The later vanadium was discovered for the first time in 1801 by the Spanish mineralogist Andrés Manuel del Río in a Mexican lead ore, later vanadinite. He initially named the new element because of the multicolored connections panchromium, later Erythronium, since the salts turned red when acidified. However, del Rio revoked the discovery a short time later when first Alexander von Humboldt and later the French chemist HV Collett-Desotils claimed that the new element was contaminated chromium due to its similarity to chromium compounds.

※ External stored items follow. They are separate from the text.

(** * The ewouldblock engine: fault injection in front of a wrapped engine

    A shallow embedding of [engines/ewouldblock_engine/ewouldblock_engine.cc]
    and the properties of its injection gate, its fault-injection modes, the
    suspend/resume bookkeeping and the internal DCP stream.

    Conventions.
    - A [const void*] cookie is its address, a [Z].
    - [uint32_t] and [uint64_t] values are [Z]; every arithmetic step of the
      source is followed by its wrap-around ([to_uint32], [to_uint64]).
    - [std::map] is a [gmap]; [std::queue] is a list, pushed at the back and
      popped at the front.
    - A member function that mutates the engine takes the engine state and
      returns the new one next to its result.  A reference parameter
      ([ENGINE_ERROR_CODE& err]) is passed in and returned.
    - Calls into the wrapped engine are not executed: an operation that ends
      in [return real_engine->op(...)] has the outcome [Forward]. *)

From Stdlib Require Import ZArith List Bool String Ascii Lia.
From stdpp Require Import gmap strings list fin_maps.

Local Open Scope Z_scope.

(** ** Integer types *)

Definition to_uint32 (x : Z) : Z := x mod 2 ^ 32.
Definition to_uint64 (x : Z) : Z := x mod 2 ^ 64.
(** Two's complement [int]. *)
Definition to_int32 (x : Z) : Z := (x + 2 ^ 31) mod 2 ^ 32 - 2 ^ 31.

Definition is_uint32 (x : Z) : Prop := 0 <= x < 2 ^ 32.
Definition is_uint64 (x : Z) : Prop := 0 <= x < 2 ^ 64.

(** ** Enumerations *)

(** [EWB_Engine::Cmd]. *)
Inductive Cmd : Set :=
| NONE
| GET_INFO
| ALLOCATE
| REMOVE
| GET
| STORE
| CAS
| ARITHMETIC
| LOCK
| UNLOCK
| FLUSH
| GET_STATS
| GET_META
| UNKNOWN_COMMAND.

#[global] Instance Cmd_eq_dec : EqDecision Cmd.
Proof. solve_decision. Defined.

(** Modelled from the spec: the declaration of [ENGINE_ERROR_CODE]
    (memcached/engine_error.h) is not part of the sources at hand.  The
    enumerators are the ones this file names; section 7 of the specification
    lists the same error kinds (would-block, key-exists, invalid-argument,
    not-found, not-supported, out-of-memory, failed) next to success and
    rollback. *)
Inductive ENGINE_ERROR_CODE : Set :=
| ENGINE_SUCCESS
| ENGINE_KEY_ENOENT
| ENGINE_KEY_EEXISTS
| ENGINE_ENOMEM
| ENGINE_EINVAL
| ENGINE_ENOTSUP
| ENGINE_EWOULDBLOCK
| ENGINE_ROLLBACK
| ENGINE_FAILED.

#[global] Instance ENGINE_ERROR_CODE_eq_dec : EqDecision ENGINE_ERROR_CODE.
Proof. solve_decision. Defined.

(** Modelled from the spec: [EWBEngineMode] is declared in
    ewouldblock_engine.h, which is not part of the sources at hand.  The
    enumerators are the cases of the switch in [unknown_command], which are
    the modes of the control channel in section 4.7 of the specification. *)
Inductive EWBEngineMode : Set :=
| Next_N
| Random
| First
| Sequence
| No_Notify
| CasMismatch
| IncrementClusterMapRevno
| BlockMonitorFile
| Suspend
| Resume
| SetItemCas.

(** [ENGINE_STORE_OPERATION]: the source only names [OPERATION_CAS]; every
    other enumerator is [OPERATION_OTHER] with its numeric value. *)
Inductive ENGINE_STORE_OPERATION : Set :=
| OPERATION_CAS
| OPERATION_OTHER (code : Z).

#[global] Instance ENGINE_STORE_OPERATION_eq_dec : EqDecision ENGINE_STORE_OPERATION.
Proof. solve_decision. Defined.

(** The two values of [cb::mcbp::Status] the engine replies with. *)
Inductive Status : Set :=
| Success
| Einval.

(** ** Fault injection modes

    [FaultInjectMode] and its subclasses.  Each constructor carries the
    base-class member [injected_error] and the members of the subclass. *)
Inductive FaultInjectMode : Set :=
| ErrOnFirst (injected_error : ENGINE_ERROR_CODE) (prev_cmd : Cmd)
| ErrOnNextN (injected_error : ENGINE_ERROR_CODE) (count : Z)
| ErrRandom (injected_error : ENGINE_ERROR_CODE) (percentage_to_err : Z)
| ErrSequence (injected_error : ENGINE_ERROR_CODE) (sequence pos : Z)
| ErrOnNoNotify (injected_error : ENGINE_ERROR_CODE) (issued_return_error : bool)
| CASMismatch (injected_error : ENGINE_ERROR_CODE) (count : Z).

(** The C++ constructors. *)
Definition new_ErrOnFirst (injected_error_ : ENGINE_ERROR_CODE) : FaultInjectMode :=
  ErrOnFirst injected_error_ NONE.

Definition new_ErrOnNextN (injected_error_ : ENGINE_ERROR_CODE) (count_ : Z) : FaultInjectMode :=
  ErrOnNextN injected_error_ count_.

Definition new_ErrRandom (injected_error_ : ENGINE_ERROR_CODE) (percentage_ : Z) : FaultInjectMode :=
  ErrRandom injected_error_ percentage_.

Definition new_ErrSequence (injected_error_ : ENGINE_ERROR_CODE) (sequence_ : Z) : FaultInjectMode :=
  ErrSequence injected_error_ sequence_ 0.

Definition new_ErrOnNoNotify (injected_error_ : ENGINE_ERROR_CODE) : FaultInjectMode :=
  ErrOnNoNotify injected_error_ false.

Definition new_CASMismatch (count_ : Z) : FaultInjectMode :=
  CASMismatch ENGINE_KEY_EEXISTS count_.

(** [FaultInjectMode::add_to_pending_io_ops], overridden by
    [ErrOnNoNotify] only. *)
Definition add_to_pending_io_ops (m : FaultInjectMode) : bool :=
  match m with
  | ErrOnNoNotify _ _ => false
  | _ => true
  end.

(** [ErrOnFirst::should_inject_error]. *)
Definition ErrOnFirst_should_inject_error
    (injected_error : ENGINE_ERROR_CODE) (prev_cmd : Cmd)
    (cmd : Cmd) (err : ENGINE_ERROR_CODE) : bool * ENGINE_ERROR_CODE * FaultInjectMode :=
  let inject := negb (bool_decide (prev_cmd = cmd)) in
  let prev_cmd := cmd in
  (inject, if inject then injected_error else err, ErrOnFirst injected_error prev_cmd).

(** [ErrOnNextN::should_inject_error]. *)
Definition ErrOnNextN_should_inject_error
    (injected_error : ENGINE_ERROR_CODE) (count : Z)
    (cmd : Cmd) (err : ENGINE_ERROR_CODE) : bool * ENGINE_ERROR_CODE * FaultInjectMode :=
  if 0 <? count
  then (true, injected_error, ErrOnNextN injected_error (to_uint32 (count - 1)))
  else (false, err, ErrOnNextN injected_error count).

(** [ErrRandom::should_inject_error].  [dis_gen] is the value that
    [dis(gen)] yields in this call: a draw of
    [std::uniform_int_distribution<uint32_t>(1, 100)]. *)
Definition ErrRandom_should_inject_error
    (injected_error : ENGINE_ERROR_CODE) (percentage_to_err : Z)
    (dis_gen : Z) (cmd : Cmd) (err : ENGINE_ERROR_CODE)
    : bool * ENGINE_ERROR_CODE * FaultInjectMode :=
  if dis_gen <? percentage_to_err
  then (true, injected_error, ErrRandom injected_error percentage_to_err)
  else (false, err, ErrRandom injected_error percentage_to_err).

(** [ErrSequence::should_inject_error].  [1 << pos] is an [int]; the
    bitwise and with the [uint32_t] member converts it to unsigned. *)
Definition ErrSequence_should_inject_error
    (injected_error : ENGINE_ERROR_CODE) (sequence pos : Z)
    (cmd : Cmd) (err : ENGINE_ERROR_CODE) : bool * ENGINE_ERROR_CODE * FaultInjectMode :=
  let inject := false in
  let '(inject, pos) :=
    if pos <? 32
    then (negb (Z.land sequence (to_uint32 (to_int32 (Z.shiftl 1 pos))) =? 0),
          to_uint32 (pos + 1))
    else (inject, pos) in
  (inject, if inject then injected_error else err, ErrSequence injected_error sequence pos).

(** [ErrOnNoNotify::should_inject_error]. *)
Definition ErrOnNoNotify_should_inject_error
    (injected_error : ENGINE_ERROR_CODE) (issued_return_error : bool)
    (cmd : Cmd) (err : ENGINE_ERROR_CODE) : bool * ENGINE_ERROR_CODE * FaultInjectMode :=
  if negb issued_return_error
  then (true, injected_error, ErrOnNoNotify injected_error true)
  else (false, err, ErrOnNoNotify injected_error issued_return_error).

(** [CASMismatch::should_inject_error]. *)
Definition CASMismatch_should_inject_error
    (injected_error : ENGINE_ERROR_CODE) (count : Z)
    (cmd : Cmd) (err : ENGINE_ERROR_CODE) : bool * ENGINE_ERROR_CODE * FaultInjectMode :=
  if bool_decide (cmd = CAS) && (0 <? count)
  then (true, injected_error, CASMismatch injected_error (to_uint32 (count - 1)))
  else (false, err, CASMismatch injected_error count).

(** The virtual call [mode->should_inject_error(cmd, err)]: the result, the
    value of [err] after the call, and the mode object after the call. *)
Definition FaultInjectMode_should_inject_error
    (m : FaultInjectMode) (dis_gen : Z) (cmd : Cmd) (err : ENGINE_ERROR_CODE)
    : bool * ENGINE_ERROR_CODE * FaultInjectMode :=
  match m with
  | ErrOnFirst e prev_cmd => ErrOnFirst_should_inject_error e prev_cmd cmd err
  | ErrOnNextN e count => ErrOnNextN_should_inject_error e count cmd err
  | ErrRandom e percentage => ErrRandom_should_inject_error e percentage dis_gen cmd err
  | ErrSequence e sequence pos => ErrSequence_should_inject_error e sequence pos cmd err
  | ErrOnNoNotify e issued => ErrOnNoNotify_should_inject_error e issued cmd err
  | CASMismatch e count => CASMismatch_should_inject_error e count cmd err
  end.

(** ** The engine state *)

Record EWB_Engine : Type := mkEWB_Engine {
  (** [std::map<uint64_t, std::pair<const void*, std::shared_ptr<FaultInjectMode>>>].
      Every entry owns the mode object it points to. *)
  connection_map : gmap Z (Z * FaultInjectMode);
  (** [std::map<uint32_t, const void*>] *)
  suspended_map : gmap Z Z;
  (** [std::queue<const void*>] *)
  pending_io_ops : list Z;
  (** [std::map<const void*, std::pair<bool, uint64_t>>] *)
  dcp_stream : gmap Z (bool * Z);
  (** [std::atomic_int] *)
  clustermap_revno : Z
}.

Definition set_connection_map (m : gmap Z (Z * FaultInjectMode)) (st : EWB_Engine) : EWB_Engine :=
  mkEWB_Engine m (suspended_map st) (pending_io_ops st) (dcp_stream st) (clustermap_revno st).

Definition set_suspended_map (m : gmap Z Z) (st : EWB_Engine) : EWB_Engine :=
  mkEWB_Engine (connection_map st) m (pending_io_ops st) (dcp_stream st) (clustermap_revno st).

Definition set_pending_io_ops (q : list Z) (st : EWB_Engine) : EWB_Engine :=
  mkEWB_Engine (connection_map st) (suspended_map st) q (dcp_stream st) (clustermap_revno st).

Definition set_dcp_stream (m : gmap Z (bool * Z)) (st : EWB_Engine) : EWB_Engine :=
  mkEWB_Engine (connection_map st) (suspended_map st) (pending_io_ops st) m (clustermap_revno st).

Definition set_clustermap_revno (r : Z) (st : EWB_Engine) : EWB_Engine :=
  mkEWB_Engine (connection_map st) (suspended_map st) (pending_io_ops st) (dcp_stream st) r.

(** The state the constructor [EWB_Engine::EWB_Engine] leaves. *)
Definition new_EWB_Engine : EWB_Engine :=
  mkEWB_Engine ∅ ∅ [] ∅ 1.

(** ** Suspension *)

(** [EWB_Engine::schedule_notification]: push on the queue (the condition
    variable only wakes the notification thread). *)
Definition schedule_notification (cookie : Z) (st : EWB_Engine) : EWB_Engine :=
  set_pending_io_ops (pending_io_ops st ++ [cookie]) st.

(** [EWB_Engine::suspend]. *)
Definition suspend (cookie : Z) (id : Z) (st : EWB_Engine) : bool * EWB_Engine :=
  match suspended_map st !! id with
  | None => (true, set_suspended_map (<[id := cookie]> (suspended_map st)) st)
  | Some _ => (false, st)
  end.

(** [EWB_Engine::resume]. *)
Definition resume (id : Z) (st : EWB_Engine) : bool * EWB_Engine :=
  match suspended_map st !! id with
  | None => (false, st)
  | Some cookie =>
      let st := set_suspended_map (delete id (suspended_map st)) st in
      (true, schedule_notification cookie st)
  end.

(** [EWB_Engine::is_connection_suspended]: the loop over the map returns
    true at the first entry whose value is the cookie. *)
Definition is_connection_suspended (cookie : Z) (st : EWB_Engine) : bool :=
  existsb (fun c => snd c =? cookie) (map_to_list (suspended_map st)).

The rediscovery of the element succeeded in 1830 by the Swedish chemist Nils Gabriel Sefström. He examined iron from the Swedish iron ore mine Taberg by dissolving it in hydrochloric acid. Besides other known substances, he discovered an unknown element that resembled chromium in some properties and uranium in others, but was not one of these elements after further research. He named the new element after Vanadis, an epithet of the Nordic deity Freyja. A short time later, Friedrich Wöhler, who had already dealt with the task at Berzelius, provided evidence of the identity of vanadium with erythronium.

Metallic vanadium was first produced in 1867 by Henry Enfield Roscoe by reducing vanadium (II) chloride with hydrogen. 99,7% pure vanadium was first obtained in 1925 by John Wesley Marden and Malcolm Rich by reducing vanadium (V) oxide with calcium.

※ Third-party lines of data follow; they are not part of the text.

(** C8.  For a line that reaches the tag tests with the hero-image tag and
    an extracted value that is not empty and is not a URL: when the value
    matches a key of the table, exactly or by substring in either
    direction, the task appended to the queue has the page slug as file
    name and, as url, the table's value for a key that matches, not the
    text itself.  More precisely the url is the table's value for the
    value itself when it is a key; otherwise the table's value for the
    first key, in table order, that contains the value or is contained in
    it; and the value itself when no key matches. *)
Theorem hero_image_resolution
        (hm : Dict.t str) (page_slug : str) (st st1 st2 : page_state)
        (line value : str) :
  let stripped := Py.strip line in
  let line_lower := Py.replace "\" "" (Py.lower stripped) in
  let final_url := Py.strip value in
  Py.isin "how can we help" line_lower && Py.isin "##" stripped = false ->
  service_box_block st stripped line_lower = Fall st1 ->
  pre_body_block st1 stripped = Fall st2 ->
  Py.isin "[hero image]" line_lower = true ->
  extract_tag_value stripped "hero image" true = Some value ->
  Py.truthy value = true ->
  Py.startswith "http" final_url = false ->
  (forall u,
      Dict.get final_url hm = Some u ->
      image_queue (page_line hm page_slug st line)
      = image_queue st ++ [MkTask u page_slug])
  /\ (forall pre k u post,
         Dict.get final_url hm = None ->
         hm = pre ++ (k, u) :: post ->
         Forall (fun kv => hero_match final_url kv = false) pre ->
         hero_match final_url (k, u) = true ->
         image_queue (page_line hm page_slug st line)
         = image_queue st ++ [MkTask u page_slug])
  /\ (Dict.get final_url hm = None ->
      Forall (fun kv => hero_match final_url kv = false) hm ->
      image_queue (page_line hm page_slug st line)
      = image_queue st ++ [MkTask final_url page_slug])
  /\ (forall kv,
         In kv hm -> hero_match final_url kv = true ->
         exists k u,
           In (k, u) hm /\ hero_match final_url (k, u) = true
           /\ image_queue (page_line hm page_slug st line)
              = image_queue st ++ [MkTask u page_slug]).
Proof.
  intros stripped line_lower final_url Hhelp Hbox Hpre Htag Hval Htruthy Hurl.
  destruct (page_line_hero hm page_slug st st1 st2 line Hhelp Hbox Hpre Htag)
    as [E Q].
  assert (R : forall u, resolve_hero hm final_url = u ->
                        image_queue (page_line hm page_slug st line)
                        = image_queue st ++ [MkTask u page_slug]).
  { intros u Hu. rewrite E. unfold hero_block. fold stripped.
    rewrite Hval, Htruthy. fold final_url. rewrite Hu. simpl. now rewrite Q. }
  assert (U : forall x, (match Dict.get final_url hm with
                         | Some v => v
                         | None =>
                             match find (hero_match final_url) hm with
                             | Some (_, v) => v
                             | None => final_url
                             end
                         end) = x -> resolve_hero hm final_url = x).
  { intros x Hx.
    assert (Hs : Py.startswith "https" final_url = false)
      by exact (startswith_longer "http" "s" final_url Hurl).
    unfold resolve_hero. rewrite Hurl, Hs. exact Hx. }
  split; [|split; [|split]].
  - intros u G. apply R, U. now rewrite G.
  - intros pre k u post G Ehm Hpre' Hk. apply R, U. rewrite G, Ehm.
    now rewrite (find_first _ pre (k, u) post Hpre' Hk).
  - intros G Hnone. apply R, U. rewrite G. now rewrite (find_none _ hm Hnone).
  - intros kv Hin Hk.
    destruct (Dict.get final_url hm) as [v|] eqn:G.
    + exists final_url, v. split; [now apply dict_get_in|].
      split; [unfold hero_match; cbn [fst]; now rewrite isin_self|].
      apply R, U. reflexivity.
    + destruct (find (hero_match final_url) hm) as [[k u]|] eqn:F.
      * pose proof (find_some _ _ F) as [Fin Fk].
        exists k, u. split; [exact Fin|]. split; [exact Fk|].
        apply R, U. reflexivity.
      * pose proof (List.find_none _ _ F kv Hin) as N. congruence.
Qed.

Vanadium was first used in 1903 when the first vanadium-containing steel was produced in England. The element's increased use in the steel industry began in 1905 when Henry Ford began using vanadium steels in the construction of automobiles.

occurrence 

Vanadium is a common element on earth, its share in the continental crust is about 120 ppm. Zirconium, chlorine and chromium have a similar abundance of elements. The element does not occur naturally, but only bound in various minerals. Despite the abundance of vanadium, deposits with high concentrations of the element are rare, and many vanadium minerals are not common. Compared to the earth's crust, the content in seawater is significantly lower, it is around 1,3 μg / l.

The most important vanadium minerals include above all vanadates such as vanadinite [Pb5(VO4)3Cl], Descloizit Pb (Zn, Cu) [OH | VO4] and carnotite [K2(UO2)2(VO4)2· 3H2O], as well as the vanadium sulfide Patronit VS4. Most of the vanadium is found in traces in other minerals, especially iron ores such as magnetite. The vanadium content of titanium magnetite ores is usually between 0,3 and 0,8%, but can reach up to 1,7% in some South African ores.

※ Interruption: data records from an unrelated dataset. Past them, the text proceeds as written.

Definition StartKeyStageRecord (name : string) (now : GoTime.Time)
  : M ProgressReporter unit :=
  do p <- get;
  do _ <- match ks p !! name with
          | Some _ => ret tt
          | None =>
              modify (set_ks (<[name :=
                KeyStage.Build name 0 0 0 (Z.shiftl 1 63 - 1)
                  GoTime.TimeZero GoTime.TimeZero]> (ks p)))
          end;
  store name (KeyStage.set_startTime now).

Definition EndKeyStageRecord (name : string) (now : GoTime.Time)
  : M ProgressReporter unit :=
  do _ <- store name (KeyStage.set_endTime now);
  do e <- load name;
  do b <- load name;
  let currentDuration := GoTime.Sub (KeyStage.endTime e) (KeyStage.startTime b) in
  do k <- load name;
  do _ <- store name
    (KeyStage.set_totalDuration (GoInt.add (KeyStage.totalDuration k) currentDuration));
  do k <- load name;
  do _ <- store name (KeyStage.set_count (GoInt.add (KeyStage.count k) 1));
  do k <- load name;
  do _ <- (if KeyStage.maxDuration k <? currentDuration
           then store name (KeyStage.set_maxDuration currentDuration)
           else ret tt);
  do k <- load name;
  if currentDuration <? KeyStage.minDuration k
  then store name (KeyStage.set_minDuration currentDuration)
  else ret tt.

Definition tab : string := String (ascii_of_nat 9) EmptyString.

(** ["Total duration: %d s\n"] *)
Definition report_header (p : ProgressReporter) : string :=
  "Total duration: " +:+ GoFmt.fmt_d (GoInt.quo (totalDuration p) GoTime.Second)
    +:+ " s" +:+ newline.

(** ["\t Key: %s, Count: %d, Total duration: %d s, Max duration: %d s,
    Min duration: %d s\n"] *)
Definition report_line (k : string) (v : keyStage) : string :=
  tab +:+ " Key: " +:+ k
    +:+ ", Count: " +:+ GoFmt.fmt_d (KeyStage.count v)
    +:+ ", Total duration: "
    +:+ GoFmt.fmt_d (GoInt.quo (KeyStage.totalDuration v) GoTime.Second)
    +:+ " s, Max duration: "
    +:+ GoFmt.fmt_d (GoInt.quo (KeyStage.maxDuration v) GoTime.Second)
    +:+ " s, Min duration: "
    +:+ GoFmt.fmt_d (GoInt.quo (KeyStage.minDuration v) GoTime.Second)
    +:+ " s" +:+ newline.

(** [for k, v := range entries { body }] *)
Fixpoint range {T : Type} (entries : list (string * keyStage))
    (body : string -> keyStage -> M T unit) : M T unit :=
  match entries with
  | [] => ret tt
  | (k, v) :: rest => do _ <- body k v; range rest body
  end.

(** The order in which [range] visits a map is not specified and changes
    from one run to the next: any arrangement of the entries is possible. *)
Definition iteration_order (m : gmap string keyStage)
    (entries : list (string * keyStage)) : Prop :=
  entries ≡ₚ map_to_list m.

(** [Report], for the order [entries] in which [range p.ks] yields the
    stages in this run. *)
Definition Report (entries : list (string * keyStage)) : M ProgressReporter unit :=
  do p <- get;
  do _ <- Print (report_header p);
  range entries (fun k v => Print (report_line k v)).

(** The record that [StartKeyStageRecord] creates for a new name. *)
Definition fresh (name : string) : keyStage :=
  KeyStage.Build name 0 0 0 GoInt.MaxInt GoTime.TimeZero GoTime.TimeZero.

(** The record of a stage after a sample [d]. *)
Definition sampled (d : GoTime.Duration) (now : GoTime.Time) (k : keyStage)
  : keyStage :=
  KeyStage.Build (KeyStage.name k)
    (GoInt.add (KeyStage.totalDuration k) d)
    (GoInt.add (KeyStage.count k) 1)
    (if KeyStage.maxDuration k <? d then d else KeyStage.maxDuration k)
    (if d <? KeyStage.minDuration k then d else KeyStage.minDuration k)
    (KeyStage.startTime k) now.

(** The statistics of a stage: total, count, maximum, minimum. *)
Definition stats (k : keyStage) : Z * Z * Z * Z :=
  (KeyStage.totalDuration k, KeyStage.count k, KeyStage.maxDuration k,
   KeyStage.minDuration k).

(** A call of one of the recording methods. *)
Inductive call : Type :=
| CallStartRecord (now : GoTime.Time)
| CallEndRecord (now : GoTime.Time)
| CallStartKeyStageRecord (name : string) (now : GoTime.Time)
| CallEndKeyStageRecord (name : string) (now : GoTime.Time).

Definition exec (c : call) : M ProgressReporter unit :=
  match c with
  | CallStartRecord now => StartRecord now
  | CallEndRecord now => EndRecord now
  | CallStartKeyStageRecord name now => StartKeyStageRecord name now
  | CallEndKeyStageRecord name now => EndKeyStageRecord name now
  end.

(** A sequence of calls; a panic ends it. *)
Fixpoint run (calls : list call) : M ProgressReporter unit :=
  match calls with
  | [] => ret tt
  | c :: rest => do _ <- exec c; run rest
  end.

Definition starts (name : string) (c : call) : Prop :=
  exists now, c = CallStartKeyStageRecord name now.

Definition ends (name : string) (c : call) : Prop :=
  exists now, c = CallEndKeyStageRecord name now.

End Reporter.

(** ** progress_bar.go: [ProgressBar] *)

Module Bar.

Import GoRun.
Local Open Scope go_scope.

(** [mu] is [true] while the mutex is held. *)
Record ProgressBar : Type := Build {
  total : Z;
  current : Z;
  barLength : Z;
  startTime : GoTime.Time;
  description : string;
  currentStageName : string;
  mu : bool
}.

Definition set_total (v : Z) (pb : ProgressBar) : ProgressBar :=
  Build v (current pb) (barLength pb) (startTime pb) (description pb)
    (currentStageName pb) (mu pb).
Definition set_current (v : Z) (pb : ProgressBar) : ProgressBar :=
  Build (total pb) v (barLength pb) (startTime pb) (description pb)
    (currentStageName pb) (mu pb).
Definition set_currentStageName (v : string) (pb : ProgressBar) : ProgressBar :=
  Build (total pb) (current pb) (barLength pb) (startTime pb) (description pb)
    v (mu pb).
Definition set_mu (v : bool) (pb : ProgressBar) : ProgressBar :=
  Build (total pb) (current pb) (barLength pb) (startTime pb) (description pb)
    (currentStageName pb) v.

Definition NewProgressBar (description : string) (total barLength : Z)
    (now : GoTime.Time) : ProgressBar :=
  Build total 0 barLength now description EmptyString false.

(** [pb.mu.Lock()] by the only goroutine: it blocks for ever when the
    mutex is already held. *)
Definition Lock : M ProgressBar unit :=
  do pb <- get;
  if mu pb then lift (Panic Deadlock) else modify (set_mu true).

Definition Unlock : M ProgressBar unit :=
  do pb <- get;
  if mu pb then modify (set_mu false) else lift (Panic UnlockOfUnlockedMutex).

(** [strings.Repeat(s, count)] *)
Definition Repeat (s : string) (count : Z) : result string :=
  if count <? 0 then Panic NegativeRepeatCount
  else Ok (GoFmt.repeat_string s (Z.to_nat count)).

(** The variable [avgSpeed] of [formatProgressBar]. *)
Definition avgSpeed (current : Z) (elapsedSeconds : GoFloat.float64)
  : result GoFloat.float64 :=
  if GoFloat.flt GoFloat.zero elapsedSeconds && (0 <? current)
  then GoFloat.fdiv (GoFloat.of_int current) elapsedSeconds
  else Ok GoFloat.zero.

(** The variable [avgSpeedString]. *)
Definition avgSpeedString (current : Z) (elapsedSeconds speed : GoFloat.float64)
  : string :=
  if GoFloat.flt GoFloat.zero elapsedSeconds && (0 <? current)
  then GoFloat.fmt_f 1 speed +:+ " items/s"
  else if (current =? 0) && GoFloat.flt GoFloat.zero elapsedSeconds
  then "0.0 items/s"
  else "0.0 items/s".

(** The remaining time printed when the speed is positive:
    [(time.Duration(etaSeconds*1000) * time.Millisecond).Round(time.Second)]. *)
Definition etaDuration (etaSeconds : GoFloat.float64) : GoTime.Duration :=
  GoTime.Round
    (GoInt.mul (GoFloat.to_int (GoFloat.fmul etaSeconds (GoFloat.of_int 1000)))
       GoTime.Millisecond)
    GoTime.Second.

(** The variable [etaString]. *)
Definition etaString (current total : Z) (speed : GoFloat.float64)
  : result string :=
  if current =? total then Ok "Done"%string
  else if GoFloat.flt GoFloat.zero speed then
    let remainingItems := GoInt.sub total current in
    do? etaSeconds <- GoFloat.fdiv (GoFloat.of_int remainingItems) speed;
    Ok (GoTime.Duration_String (etaDuration etaSeconds))
  else if (current =? 0) && (0 <? total) then Ok "Estimating..."%string
  else Ok "N/A"%string.

Definition cr : string := String (ascii_of_nat 13) EmptyString.

(** The common tail of the two formats:
    [" (%d/%d) | Stage: %s | Elapsed: %s | Avg: %s | ETA: %s"]. *)
Definition status_tail (current total : Z) (currentStageName : string)
    (elapsedTime : GoTime.Duration) (avg eta : string) : string :=
  " (" +:+ GoFmt.fmt_d current +:+ "/" +:+ GoFmt.fmt_d total
    +:+ ") | Stage: " +:+ currentStageName
    +:+ " | Elapsed: " +:+ GoTime.Duration_String (GoTime.Round elapsedTime GoTime.Second)
    +:+ " | Avg: " +:+ avg
    +:+ " | ETA: " +:+ eta.

(** [formatProgressBar]; the receiver is not used. *)
Definition formatProgressBar (current total : Z) (description : string)
    (barLength : Z) (startTime : GoTime.Time) (currentStageName : string)
    (now : GoTime.Time) : result string :=
  let elapsedTime := GoTime.Since now startTime in
  do? elapsedSeconds <- GoTime.Seconds elapsedTime;
  do? speed <- avgSpeed current elapsedSeconds;
  let avg := avgSpeedString current elapsedSeconds speed in
  do? eta <- etaString current total speed;
  if total =? 0 then
    do? dashes <- Repeat "-" barLength;
    Ok (cr +:+ description +:+ ": [ " +:+ dashes +:+ " ] " +:+ GoFmt.fmt_d 0 +:+ "%"
          +:+ status_tail current total currentStageName elapsedTime avg eta)
  else
    do? percent <- GoFloat.fdiv (GoFloat.of_int current) (GoFloat.of_int total);
    let filledLength :=
      GoFloat.to_int (GoFloat.fmul (GoFloat.of_int barLength) percent) in
    do? filled <- Repeat "=" filledLength;
    do? dashes <- Repeat "-" (GoInt.sub barLength filledLength);
    let bar := filled +:+ dashes in
    Ok (cr +:+ description +:+ ": [" +:+ bar +:+ "] "
          +:+ GoFmt.fmt_width 3
                (GoFloat.fmt_f 0 (GoFloat.fmul percent (GoFloat.of_int 100)))
          +:+ "%"
          +:+ status_tail current total currentStageName elapsedTime avg eta).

Animals and plants contain vanadium, so humans contain about 0,3 mg / kg of the element. This is mostly located in cell nuclei or mitochondria. Some living things, especially some species of sea squirt and the fly agaric, are able to enrich vanadium. In sea squirts the vanadium content is up to 107 sometimes as big as in the surrounding seawater. Due to the vanadium content of living beings, coal and crude oil that arise from them also contain vanadium. The content is up to 0,1%. Particularly high levels of vanadium are found in petroleum from Venezuela and Canada.

Vanadium, V, atomic number 23

Promotion of vanadium ore

In 2006 a total of 55.700 tons of vanadium ore were mined (calculated as vanadium metal). The most important producing countries are South Africa, China and Russia. Vanadium is not a scarce raw material, there are known reserves of 63 million tons.

Extraction and presentation 

Vanadium is represented in several steps. First of all, vanadium (V) oxide must be obtained from various starting materials. This can then be reduced to elementary metal and cleaned if necessary.

Possible starting materials from which vanadium can be extracted are vanadium ores such as carnotite or patronite, vanadium-containing titanium-magnetite ores and petroleum. Vanadium ores were important for production in the past, but no longer play an important role and have mainly been replaced by titanium-magnetite ores.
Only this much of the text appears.